Your answer is every line of the material below in which the string "digits" occurs.
━━━ Excerpted records
(** * WireGuard configuration service (backend/modules/wireguard/service.go)

    A shallow embedding of the Go service that keeps the WireGuard servers
    and their clients in one JSON document.  Strings are Go byte strings,
    modelled as [String.string]; Go [int] values are [Z]; the service's
    shared document and its external effects (clock, UUIDs, key generation,
    file writes, interface control) are threaded through a small state and
    error monad. *)

From Stdlib Require Import String Ascii List ZArith Lia Bool.
Import ListNotations.
Open Scope string_scope.
Open Scope Z_scope.

(* ------------------------------------------------------------------ *)
(** ** Go strings: [strings.Split] on a one-byte separator *)

Module GoStr.

(** [strings.Split(s, sep)] for a one-byte [sep]: cut at every occurrence;
    the empty string gives [[""]]. *)
Fixpoint split (sep : ascii) (s : string) : list string :=
  match s with
  | EmptyString => [EmptyString]
  | String c r =>
      if Ascii.eqb c sep then EmptyString :: split sep r
      else match split sep r with
           | x :: xs => String c x :: xs
           | [] => [String c EmptyString]
           end
  end.

(** [strings.Split(s, sep)[0]]: Split never returns an empty slice. *)
Definition split0 (sep : ascii) (s : string) : string :=
  hd EmptyString (split sep s).

(** Whether byte [c] occurs in [s]. *)
Fixpoint has_char (c : ascii) (s : string) : bool :=
  match s with
  | EmptyString => false
  | String d r => Ascii.eqb d c || has_char c r
  end.

End GoStr.

(* ------------------------------------------------------------------ *)
(** ** [fmt] formatting and scanning of integers *)

Module GoFmt.

Definition digit_char (d : Z) : ascii :=
  ascii_of_nat (48 + Z.to_nat d).

Fixpoint dec_aux (fuel : nat) (z : Z) (acc : string) : string :=
  match fuel with
  | O => acc
  | S f =>
      let acc' := String (digit_char (z mod 10)) acc in
      if z / 10 =? 0 then acc' else dec_aux f (z / 10) acc'
  end.

(** The [%d] verb of [fmt.Sprintf] on a Go [int]. *)
Definition itoa (z : Z) : string :=
  let fuel := S (Z.to_nat (Z.log2 (Z.abs z))) in
  if z <? 0 then String "-" (dec_aux fuel (- z) EmptyString)
  else dec_aux fuel z EmptyString.

Definition is_digit (c : ascii) : bool :=
  let n := nat_of_ascii c in (48 <=? n)%nat && (n <=? 57)%nat.

(** Space runes skipped by [fmt]'s scanner ([isSpace]); only the ASCII ones
    are modelled.  A newline is an error for [Sscanf] ("unexpected
    newline"), and ["\r\n"] is treated like ["\n"]. *)
Definition is_space (c : ascii) : bool :=
  let n := nat_of_ascii c in
  (n =? 32)%nat || (n =? 9)%nat || (n =? 11)%nat || (n =? 12)%nat
  || (n =? 13)%nat.

Definition is_newline (c : ascii) : bool := (nat_of_ascii c =? 10)%nat.

(** [SkipSpace]: [None] is the "unexpected newline" error. *)
Fixpoint skip_space (s : string) : option string :=
  match s with
  | EmptyString => Some EmptyString
  | String c r =>
      if is_newline c then None
      else if is_space c then skip_space r
      else Some s
  end.

(** The run of decimal digits at the head of [s], as a value and its
    length. *)
Fixpoint digits (s : string) (acc : Z) (n : nat) : Z * nat :=
  match s with
  | String c r =>
      if is_digit c then digits r (acc * 10 + Z.of_nat (nat_of_ascii c - 48)) (S n)
      else (acc, n)
  | EmptyString => (acc, n)
  end.

Definition int64_min : Z := - 2 ^ 63.
Definition int64_max : Z := 2 ^ 63 - 1.

(** [scanInt] for the verb [d]: optional sign, at least one decimal digit,
    then [strconv.ParseInt(tok, 10, 64)], whose range error is an error of
    the scan.  Input after the number is left unread; [Sscanf] does not
    complain about it. *)
Definition scan_int (s : string) : option Z :=
  match skip_space s with
  | None => None
  | Some EmptyString => None
  | Some t =>
      let '(neg, u) :=
        match t with
        | String c r =>
            if Ascii.eqb c "-" then (true, r)
            else if Ascii.eqb c "+" then (false, r)
            else (false, t)
        | EmptyString => (false, t)
        end in
      let '(v, n) := digits u 0 O in
      if (n =? 0)%nat then None
      else
        let z := if neg then - v else v in
        if (int64_min <=? z) && (z <=? int64_max) then Some z else None
  end.

End GoFmt.

(** [parseInt(s)] is [fmt.Sscanf(s, "%d", &n)]: [Some n] when [err == nil]. *)
Definition parseInt (s : string) : option Z := GoFmt.scan_int s.


(* ------------------------------------------------------------------ *)
(** ** Data model *)

(** Modelled from the spec: the [WireGuardClient] struct (declared in the
    package's types file, not among the sources), with the fields §3 of the
    spec lists.  [time.Time] values are clock readings in [Z]. *)
Record WireGuardClient := mkClient {
  cID : string;
  cName : string;
  cDescription : string;
  cPrivateKey : string;
  cPublicKey : string;
  cPresharedKey : string;
  cAllowedIPs : string;
  cDNS : string;
  cEnabled : bool;
  cCreatedAt : Z
}.

(** Modelled from the spec: the [WireGuardServer] struct, with the fields
    §3 of the spec lists. *)
Record WireGuardServer := mkServer {
  sID : string;
  sTag : string;
  sAddress : string;
  sListenPort : Z;
  sPrivateKey : string;
  sPublicKey : string;
  sMTU : Z;
  sDNS : string;
  sEnabled : bool;
  sCreatedAt : Z;
  sUpdatedAt : Z;
  sClients : list WireGuardClient
}.

(** Modelled from the spec: [WireGuardConfig], the document. *)
Record WireGuardConfig := mkConfig { Servers : list WireGuardServer }.

(** Modelled from the spec: the [KeyPair] returned by [GenerateKeyPair]. *)
Record KeyPair := mkKeyPair { PrivateKey : string; PublicKey : string }.

(* ------------------------------------------------------------------ *)
(** ** [allocateClientIP] (service.go, lines 181-220) *)

Definition option_list {A} (o : option A) : list A :=
  match o with Some x => [x] | None => [] end.

(** The host number of an address: [strings.Split(addr, "/")[0]] cut at the
    dots must give four parts, and the fourth must pass [parseInt]. *)
Definition ip_parts (addr : string) : list string :=
  GoStr.split "." (GoStr.split0 "/" addr).

Definition host_octet (addr : string) : option Z :=
  match ip_parts addr with
  | [_; _; _; p3] => parseInt p3
  | _ => None
  end.

(** The keys of [usedIPs] (lines 193-209): the server's own host number,
    then that of each client's [AllowedIPs], in list order. *)
Definition usedIPs (server : WireGuardServer) : list Z :=
  option_list (host_octet (sAddress server))
  ++ flat_map (fun c => option_list (host_octet (cAllowedIPs c)))
              (sClients server).

(** [usedIPs[i]] on the Go map: a missing key reads as [false]. *)
Definition is_used (used : list Z) (i : Z) : bool := existsb (Z.eqb i) used.

(** [for i := lo; k iterations; i++ { if !usedIPs[i] { return i } }]. *)
Fixpoint first_unused (used : list Z) (i : Z) (k : nat) : option Z :=
  match k with
  | O => None
  | S k' => if is_used used i then first_unused used (i + 1) k' else Some i
  end.

Definition allocateClientIP (server : WireGuardServer) : string :=
  (* baseIP := strings.Split(server.Address, "/")[0];
     parts := strings.Split(baseIP, ".") *)
  match ip_parts (sAddress server) with
  | [p0; p1; p2; _] =>
      let prefix := p0 ++ "." ++ p1 ++ "." ++ p2 in
      (* for i := 2; i <= 254; i++ *)
      match first_unused (usedIPs server) 2 253 with
      | Some i => prefix ++ "." ++ GoFmt.itoa i ++ "/32"
      | None =>
          prefix ++ "." ++ GoFmt.itoa (Z.of_nat (length (sClients server)) + 2)
          ++ "/32"
      end
  | _ => "10.0.0.2/32"
  end.

(* ------------------------------------------------------------------ *)
(** ** Lists as the Go code indexes them *)

(** [for i := range xs { if p(xs[i]) { ... } }]: the first index where [p]
    holds, with its element. *)
Fixpoint find_first {A} (p : A -> bool) (l : list A) : option (nat * A) :=
  match l with
  | [] => None
  | x :: r =>
      if p x then Some (O, x)
      else match find_first p r with
           | Some (i, y) => Some (S i, y)
           | None => None
           end
  end.

(** [xs[i] = x] for an index in range. *)
Fixpoint replace_nth {A} (i : nat) (x : A) (l : list A) : list A :=
  match l, i with
  | [], _ => []
  | _ :: r, O => x :: r
  | y :: r, S i' => y :: replace_nth i' x r
  end.

(** [append(xs[:i], xs[i+1:]...)]. *)
Definition remove_nth {A} (i : nat) (l : list A) : list A :=
  firstn i l ++ skipn (S i) l.

(* ------------------------------------------------------------------ *)
(** ** The service as a state and error monad *)

Inductive GoError :=
| ErrNotFound      (* "服务器不存在", "不存在", "客户端不存在" *)
| ErrKeyGen        (* GenerateKeyPair failed *)
| ErrPresharedKey  (* GeneratePresharedKey failed *)
| ErrWrite         (* saveConfig: MarshalIndent or os.WriteFile failed *)
| ErrRead          (* os.ReadFile failed, not IsNotExist *)
| ErrParse.        (* json.Unmarshal failed *)

Inductive result (A : Type) :=
| Ok (a : A)
| Err (e : GoError).
Arguments Ok {A} a.
Arguments Err {A} e.

(** What the world sees of a run: calls of the interface-control
    collaborator, writes of [s.config.Servers] in memory, and
    [saveConfig] writes of the file (with their outcome). *)
Inductive Event :=
| EvStop (tag : string)
| EvSet (servers : list WireGuardServer)
| EvSave (doc : WireGuardConfig) (ok : bool).

(** The service's state: [s.config], the number of calls made so far to
    the outside world, and the trace. *)
Record St := mkSt {
  config : WireGuardConfig;
  step : nat;
  trace : list Event
}.
(** * Communication layer of the DrawBot VS Code extension

    A shallow embedding of the two classes that make up the client-side
    communication layer:

    - [TypeSafeAPIClient] (src/communication/api-client.ts): request
      deduplication and the response interceptor with its rate-limit retry;
    - [TypeSafeWebSocketManager] (the WebSocket manager, part_007): the
      per-key connection table, reconnection with backoff, heartbeat,
      message queue and inbound dispatch.

    JavaScript runs these classes on a single thread: every method body and
    every event handler runs to completion before the next one starts.  A
    handler is therefore a function from state to state, and a run of the
    program is a list of actions folded over the state. *)

From Stdlib Require Import ZArith List Lia Ascii String.
From stdpp Require Import base option list gmap strings.

Local Open Scope Z_scope.

(* ================================================================== *)
(** * The request client *)
(* ================================================================== *)

Module TypeSafeAPIClient.

(** ** Request deduplication

    [requestDeduplication] is the [Map<string, Promise<any>>] of the class.
    A promise is identified by the order in which [requestFn()] created it:
    the table [promises] holds, for each call of [requestFn], the key of the
    [deduplicatedRequest] activation that made the call (the [key] captured
    by its [finally] block) and the settlement of the promise, if any.  One
    entry of [promises] is one call that reached the transport. *)

Section Deduplication.

Context {T E : Type}.

Inductive Settlement :=
  | Fulfilled (value : T)
  | Rejected (error : E).

Record Client := mkClient {
  requestDeduplication : gmap string nat;
  promises : list (string * option Settlement);
  cleanupTimers : list string
}.

Definition newClient : Client :=
  {| requestDeduplication := ∅; promises := []; cleanupTimers := [] |}.

(** [deduplicatedRequest key requestFn]: the promise whose settlement the
    caller observes, and the client afterwards.  In the first branch the
    caller gets [this.requestDeduplication.get(key)]; in the second it awaits
    the promise it has just created. *)
Definition deduplicatedRequest (key : string) (c : Client) : nat * Client :=
  match requestDeduplication c !! key with
  | Some promise => (promise, c)
  | None =>
      let promise := length (promises c) in
      (promise,
       {| requestDeduplication := <[key := promise]> (requestDeduplication c);
          promises := promises c ++ [(key, None)];
          cleanupTimers := cleanupTimers c |})
  end.

(** The transport settles promise [p].  The activation that awaits it runs
    its [finally] block, which arms [setTimeout(() => delete(key), 1000)]. *)
Definition settle (p : nat) (o : Settlement) (c : Client) : Client :=
  match promises c !! p with
  | Some (key, None) =>
      {| requestDeduplication := requestDeduplication c;
         promises := <[p := (key, Some o)]> (promises c);
         cleanupTimers := cleanupTimers c ++ [key] |}
  | _ => c
  end.

(** The [i]-th pending clean-up timer fires. *)
Definition fireCleanup (i : nat) (c : Client) : Client :=
  match cleanupTimers c !! i with
  | Some key =>
      {| requestDeduplication := delete key (requestDeduplication c);
         promises := promises c;
         cleanupTimers := delete i (cleanupTimers c) |}
  | None => c
  end.

Definition clearCache (c : Client) : Client :=
  {| requestDeduplication := ∅;
     promises := promises c;
     cleanupTimers := cleanupTimers c |}.

Definition dispose (c : Client) : Client := clearCache c.

(** What a holder of promise [p] has observed so far. *)
Definition settlementOf (c : Client) (p : nat) : option Settlement :=
  match promises c !! p with
  | Some (_, o) => o
  | None => None
  end.

Inductive Event :=
  | Request (key : string)
  | Settle (p : nat) (o : Settlement)
  | FireCleanup (i : nat)
  | ClearCache.

Definition step (e : Event) (c : Client) : Client :=
  match e with
  | Request key => snd (deduplicatedRequest key c)
  | Settle p o => settle p o c
  | FireCleanup i => fireCleanup i c
  | ClearCache => clearCache c
  end.

Definition run (es : list Event) (c : Client) : Client :=
  foldl (fun c e => step e c) c es.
━━━━━━
Answer space
(** The run of decimal digits at the head of [s], as a value and its
Fixpoint digits (s : string) (acc : Z) (n : nat) : Z * nat :=
      if is_digit c then digits r (acc * 10 + Z.of_nat (nat_of_ascii c - 48)) (S n)
      let '(v, n) := digits u 0 O in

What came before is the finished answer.